Since moving to London, I had kept cycling down to the odd hirebike ride. The roads all seemed a bit hectic; the idea of commuting on a bike, half-awake, never appealed; when I didn’t drive, getting a mountain bike somewhere mountain-bike-worthy was challenging. And I liked walking anyway.

That first 2020 lockdown, barely leaving the radius of our house on foot, suggested that perhaps I could revisit that decision. So I grabbed my old bike from home – bought from eBay back in the very early 2000s. The tyres were flat, the grips had perished, and I didn’t really trust any of the cables.

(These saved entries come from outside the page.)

Definition c_IncidentLogStat : CType := struct_ [c_u64; c_u64; c_u64].
Definition c_IncidentPerCpuNotifyInfo : CType := CStruct 64 [c_u64; c_u64].
Definition c_IncidentPerCpuBpfOnlyInfo : CType := CStruct 64 [c_u64; c_u64].
Definition c_XfwSockAddr : CType := struct_ [c_XfwIp; c_XfwPort; CArr 2 c_u8].
Definition c_XfwTcpConnState : CType := struct_ [c_u64].
Definition c_XfwTcpSynCookieTs : CType := struct_ [c_u64; c_u64].

(** The sizes that the code asserts: STATIC_ASSERT in types.h, proto_keys.h and
    tcp_auth.h. *)
Lemma asserted_sizes :
  sizeof c_XfwIp = 16 /\ sizeof c_XfwDstKey = 20 /\ sizeof c_XfwSockAddr = 20.
Proof. repeat split. Qed.

(** ** Names *)

Definition REGULAR_MAP_STR (basename : string) : string := "xfw_" +:+ basename.
Definition SHADOW_MAP_STR (basename : string) (idx : nat) : string :=
  "xfw_" +:+ pretty idx +:+ "_" +:+ basename.

Definition MAP_SRC_RATELIM_STR : string := REGULAR_MAP_STR "src_ratelim".
Definition MAP_SRC_PORT_RL_STR : string := REGULAR_MAP_STR "src_port_rl".
Definition MAP_SRC_4_UDP_BASENAME : string := "src_4_udp".
Definition MAP_SRC_4_TCP_BASENAME : string := "src_4_tcp".
Definition MAP_SRC_6_UDP_BASENAME : string := "src_6_udp".
Definition MAP_SRC_6_TCP_BASENAME : string := "src_6_tcp".
Definition MAP_SRC_P_UDP_BASENAME : string := "src_p_udp".
Definition MAP_SRC_P_TCP_BASENAME : string := "src_p_tcp".
Definition MAP_ICMP_BASENAME : string := "icmp".
Definition MAP_DST_BASENAME : string := "dst".
Definition MAP_NET_IP4_BASENAME : string := "net_ip4".
Definition MAP_NET_IP6_BASENAME : string := "net_ip6".

(** ** Declarations of the BPF programs *)

Inductive BpfMapType :=
| BPF_MAP_TYPE_HASH | BPF_MAP_TYPE_LRU_HASH | BPF_MAP_TYPE_LPM_TRIE
| BPF_MAP_TYPE_ARRAY | BPF_MAP_TYPE_PERCPU_ARRAY | BPF_MAP_TYPE_ARRAY_OF_MAPS.

#[export] Instance BpfMapType_eq_dec : EqDecision BpfMapType.
Proof. solve_decision. Defined.

Record MapDecl := mkMapDecl {
  dc_name : string;
  dc_type : BpfMapType;
  dc_key : CType;
  dc_value : CType;
  dc_max_entries : Z;
  dc_pinned : bool
}.

Definition pinned_map (n : string) (t : BpfMapType) (k v : CType) (max : Z) : MapDecl :=
  mkMapDecl n t k v max true.

Definition SHADOW_MAP (basename : string) (t : BpfMapType) (max : Z) (k v : CType)
    : list MapDecl :=
  [pinned_map (SHADOW_MAP_STR basename 0) t k v max;
   pinned_map (SHADOW_MAP_STR basename 1) t k v max].

Definition SHADOW_SRC_IP_MAP (basename : string) (k : CType) : list MapDecl :=
  SHADOW_MAP basename BPF_MAP_TYPE_LPM_TRIE XFW_MAX_SRC_IP_RULES k c_XfwSrcRule.

(** ctx.h *)
Definition cfg_map : MapDecl := pinned_map MAP_CFG_STR BPF_MAP_TYPE_ARRAY c_u32 c_XfwFilterCfg 1.
Definition glbl_stat_map : MapDecl :=
  pinned_map MAP_GLBL_STAT_STR BPF_MAP_TYPE_PERCPU_ARRAY c_u32 c_XfwPerCpuStats 1.

(** filter.h *)
Definition ratelimit_map : MapDecl :=
  pinned_map MAP_RATELIMIT_STR BPF_MAP_TYPE_ARRAY c_u32 c_XfwRLimitSlidingWindow
    XFW_MAX_RATE_LIMITER_BUCKETS.

(** incident_log_maps.h *)
Definition incident_log_map : MapDecl :=
  mkMapDecl MAP_LOG_BASENAME_STR BPF_MAP_TYPE_HASH c_in6_addr c_IncidentLogStat
    MAX_INCIDENTS_PER_CPU false.
Definition log_active_fd_map : MapDecl :=
  pinned_map MAP_LOG_ACTIVE_FD_STR BPF_MAP_TYPE_ARRAY_OF_MAPS c_u32 c_u32 MAX_INCIDENT_CPU.
Definition log_events_map : MapDecl :=
  pinned_map MAP_LOG_EVENTS_STR BPF_MAP_TYPE_PERCPU_ARRAY c_u32 c_IncidentPerCpuNotifyInfo 1.
Definition log_ev_cnt_map : MapDecl :=
  pinned_map MAP_LOG_EV_CNT_STR BPF_MAP_TYPE_PERCPU_ARRAY c_u32 c_IncidentPerCpuBpfOnlyInfo 1.

(** dst.h, dns.h, tcp_auth.h and tcp_syncookies.h *)
Definition dst_maps : list MapDecl :=
  SHADOW_MAP MAP_DST_BASENAME BPF_MAP_TYPE_HASH XFW_MAX_DST_RULES c_XfwDstKey c_XfwActionRule.
Definition dns_egr_map : MapDecl :=
  pinned_map MAP_DNS_EGR_FD_STR BPF_MAP_TYPE_LRU_HASH c_u16 c_u8 XFW_MAX_DNS_QRS_TRACKER_BUCKETS.
Definition tcp_conn_map : MapDecl :=
  pinned_map MAP_TCP_CONN_STR BPF_MAP_TYPE_LRU_HASH c_XfwSockAddr c_XfwTcpConnState
    XFW_MAX_CONCURRENT_TCP_CONNECTIONS.
Definition syncookies_map : MapDecl :=
  pinned_map MAP_SYNCOOKIES_STR BPF_MAP_TYPE_PERCPU_ARRAY c_u32 c_XfwTcpSynCookieTs 1.

(** xdp.c *)
Definition xdp_maps : list MapDecl :=
  SHADOW_SRC_IP_MAP MAP_SRC_4_UDP_BASENAME c_XfwIpv4LpmKey
  ++ SHADOW_SRC_IP_MAP MAP_SRC_4_TCP_BASENAME c_XfwIpv4LpmKey
  ++ SHADOW_SRC_IP_MAP MAP_SRC_6_UDP_BASENAME c_XfwIpv6LpmKey
  ++ SHADOW_SRC_IP_MAP MAP_SRC_6_TCP_BASENAME c_XfwIpv6LpmKey
  ++ SHADOW_MAP MAP_SRC_P_UDP_BASENAME BPF_MAP_TYPE_HASH XFW_MAX_PORTS c_XfwPort c_XfwSrcRule
  ++ SHADOW_MAP MAP_SRC_P_TCP_BASENAME BPF_MAP_TYPE_HASH XFW_MAX_PORTS c_XfwPort c_XfwSrcRule
  ++ SHADOW_MAP MAP_ICMP_BASENAME BPF_MAP_TYPE_HASH XFW_MAX_ICMP_RULES c_XfwIcmpKey
       c_XfwActionRule
  ++ [pinned_map MAP_SRC_RATELIM_STR BPF_MAP_TYPE_LRU_HASH c_XfwIp c_XfwRLimitSlidingWindow
        XFW_MAX_SRC_RATE_LIMITER_BUCKETS;
      pinned_map MAP_SRC_PORT_RL_STR BPF_MAP_TYPE_HASH c_u16 c_XfwRLimitSlidingWindow
        XFW_MAX_PORTS].

(** tc.c *)
Definition net_maps : list MapDecl :=
  SHADOW_MAP MAP_NET_IP4_BASENAME BPF_MAP_TYPE_LPM_TRIE XFW_MAX_PROTECTED_NET_RULES
    c_XfwIpv4LpmKey c_int
  ++ SHADOW_MAP MAP_NET_IP6_BASENAME BPF_MAP_TYPE_LPM_TRIE XFW_MAX_PROTECTED_NET_RULES
       c_XfwIpv6LpmKey c_int.

(** The maps of the two object files, by the headers that they include. *)
Definition shared_maps : list MapDecl :=
  [cfg_map; glbl_stat_map; ratelimit_map; incident_log_map; log_active_fd_map; log_events_map;
   log_ev_cnt_map; dns_egr_map; tcp_conn_map] ++ dst_maps.
Definition xdp_object : list MapDecl := shared_maps ++ syncookies_map :: xdp_maps.
Definition tc_object : list MapDecl := shared_maps ++ net_maps.

Definition pinned_names (l : list MapDecl) : gset string :=
  list_to_set (dc_name <$> List.filter dc_pinned l).

(** What the kernel reports about a map; for a per-CPU map the size of the value
    of one CPU. *)
Definition map_info (d : MapDecl) : MapInfo :=
  mkMapInfo (sizeof (dc_key d)) (sizeof (dc_value d)) (dc_max_entries d).

(** ** Maps opened by the manager and the logger

    The class of the object, with the types of its key and its value.
    [BpfKernelTraits]: the kernel's type of a [BpfPerCpuCounter<T>] is [T]. *)
Inductive ValueType := Scalar (t : CType) | BpfPerCpuCounter (t : CType).

Definition BpfKernelTraits (v : ValueType) : CType :=
  match v with Scalar t => t | BpfPerCpuCounter t => t end.

Inductive MapClass :=
| HashMap (key : CType) (value : ValueType)
| SingleElementMap (value : ValueType)
| MmapedArrayMap (value : CType) (n : Z).

Record OpenedMap := mkOpened { om_name : string; om_class : MapClass }.

Definition shadow_pair (basename : string) (c : MapClass) : list OpenedMap :=
  [mkOpened (SHADOW_MAP_STR basename 0) c; mkOpened (SHADOW_MAP_STR basename 1) c].

(** The members of [MapsManager]. *)
Definition manager_maps : list OpenedMap :=
  [mkOpened MAP_CFG_STR (SingleElementMap (Scalar c_XfwFilterCfg));
   mkOpened MAP_GLBL_STAT_STR (SingleElementMap (BpfPerCpuCounter c_XfwPerCpuStats))]
  ++ shadow_pair MAP_SRC_4_UDP_BASENAME (HashMap c_XfwIpv4LpmKey (Scalar c_XfwSrcRule))
  ++ shadow_pair MAP_SRC_4_TCP_BASENAME (HashMap c_XfwIpv4LpmKey (Scalar c_XfwSrcRule))
  ++ shadow_pair MAP_SRC_6_UDP_BASENAME (HashMap c_XfwIpv6LpmKey (Scalar c_XfwSrcRule))
  ++ shadow_pair MAP_SRC_6_TCP_BASENAME (HashMap c_XfwIpv6LpmKey (Scalar c_XfwSrcRule))
  ++ shadow_pair MAP_SRC_P_UDP_BASENAME (HashMap c_XfwPort (Scalar c_XfwSrcRule))
  ++ shadow_pair MAP_SRC_P_TCP_BASENAME (HashMap c_XfwPort (Scalar c_XfwSrcRule))
  ++ shadow_pair MAP_ICMP_BASENAME (HashMap c_XfwIcmpKey (Scalar c_XfwActionRule))
  ++ shadow_pair MAP_DST_BASENAME (HashMap c_XfwDstKey (Scalar c_XfwActionRule))
  ++ shadow_pair MAP_NET_IP4_BASENAME (HashMap c_XfwIpv4LpmKey (Scalar c_int))
  ++ shadow_pair MAP_NET_IP6_BASENAME (HashMap c_XfwIpv6LpmKey (Scalar c_int))
  ++ [mkOpened MAP_RATELIMIT_STR
        (MmapedArrayMap c_XfwRLimitSlidingWindow XFW_MAX_RATE_LIMITER_BUCKETS)].

(** The members of [IncidentLogProcessor]. *)
Definition logger_maps : list OpenedMap :=
  [mkOpened MAP_LOG_ACTIVE_FD_STR (HashMap c_u32 (Scalar c_u32));
   mkOpened MAP_LOG_EVENTS_STR (SingleElementMap (BpfPerCpuCounter c_IncidentPerCpuNotifyInfo))].

(** The constructor of an object, on the descriptor that [bpf_obj_get] gave and
    the information that the kernel gives for it; [mmap] does not fail. *)
Definition open_map (c : MapClass) (g : nat) (fd : Z) (info : option MapInfo) (s : Store)
    : option (option MapError * Store) :=
  match c with
  | HashMap k v => BpfHashMap (sizeof k) (sizeof (BpfKernelTraits v)) g fd info s
  | SingleElementMap v => BpfSingleElementMap (sizeof (BpfKernelTraits v)) g fd info s
  | MmapedArrayMap v n => BpfMmapedArrayMap (sizeof v) n g fd info true s
  end.

(** The map that [create_incident_map] creates. *)
Definition created_incident_map : BpfMapType * Z * Z * Z :=
  (BPF_MAP_TYPE_HASH, sizeof c_in6_addr, sizeof c_IncidentLogStat, MAX_INCIDENTS_PER_CPU).

(** ** Agreement of the two sides *)

Definition per_cpu_map (t : BpfMapType) : bool :=
  match t with BPF_MAP_TYPE_PERCPU_ARRAY => true | _ => false end.
Definition per_cpu_value (c : MapClass) : bool :=
  match c with
  | HashMap _ (BpfPerCpuCounter _) | SingleElementMap (BpfPerCpuCounter _) => true
  | _ => false
  end.

(** What the constructor of the object verifies, and that the object reads as many
    values as the map has. *)
Definition map_fits (m : OpenedMap) (d : MapDecl) : bool :=
  Bool.eqb (per_cpu_map (dc_type d)) (per_cpu_value (om_class m))
  && match om_class m with
     | HashMap k v =>
         (sizeof (dc_key d) =? sizeof k) && (sizeof (dc_value d) =? sizeof (BpfKernelTraits v))
     | SingleElementMap v =>
         (sizeof (dc_key d) =? 4) && (sizeof (dc_value d) =? sizeof (BpfKernelTraits v))
         && (dc_max_entries d =? 1)
     | MmapedArrayMap v n =>
         (sizeof (dc_key d) =? 4) && (sizeof (dc_value d) =? sizeof v) && (dc_max_entries d =? n)
     end.

Lemma fits_opens m d g fd s : map_fits m d = true -> 0 <= fd ->
  open_map (om_class m) g fd (Some (map_info d)) s
  = Some (None, mkStore (<[g := fd]> (guards s)) (open_fds s ∪ {[fd]})).
Proof.
  unfold map_fits. intros [_ H]%andb_true_iff Hfd. destruct (om_class m) as [k v|v|v n];
    unfold open_map, BpfHashMap, BpfSingleElementMap, BpfMmapedArrayMap, map_ctor, verify_hash,
      verify_array_fixed, verify_kv, get_info, BpfMap_open, FdGuard_ctor;
    rewrite (proj2 (Z.ltb_ge fd 0)) by done; cbn [rsome rbind map_info key_size value_size max_entries];
    repeat (apply andb_true_iff in H as [H ?]);
    repeat match goal with E : (_ =? _) = true |- _ => rewrite E; clear E end; done.
Qed.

I set about refurbishing it, learning how to cable a bike, re-index gears, and so forth. That was pretty satisfying. Then I took it for some rides. What I learned was:

  • I rather enjoyed riding bikes
  • this bike was definitely too small
  • and, whilst we’re at it, the wrong kind of bike

I bought a different bike that winter. Something more suitable for the road, drop handlebars, appropriate tyres, sensible price. And I started riding it.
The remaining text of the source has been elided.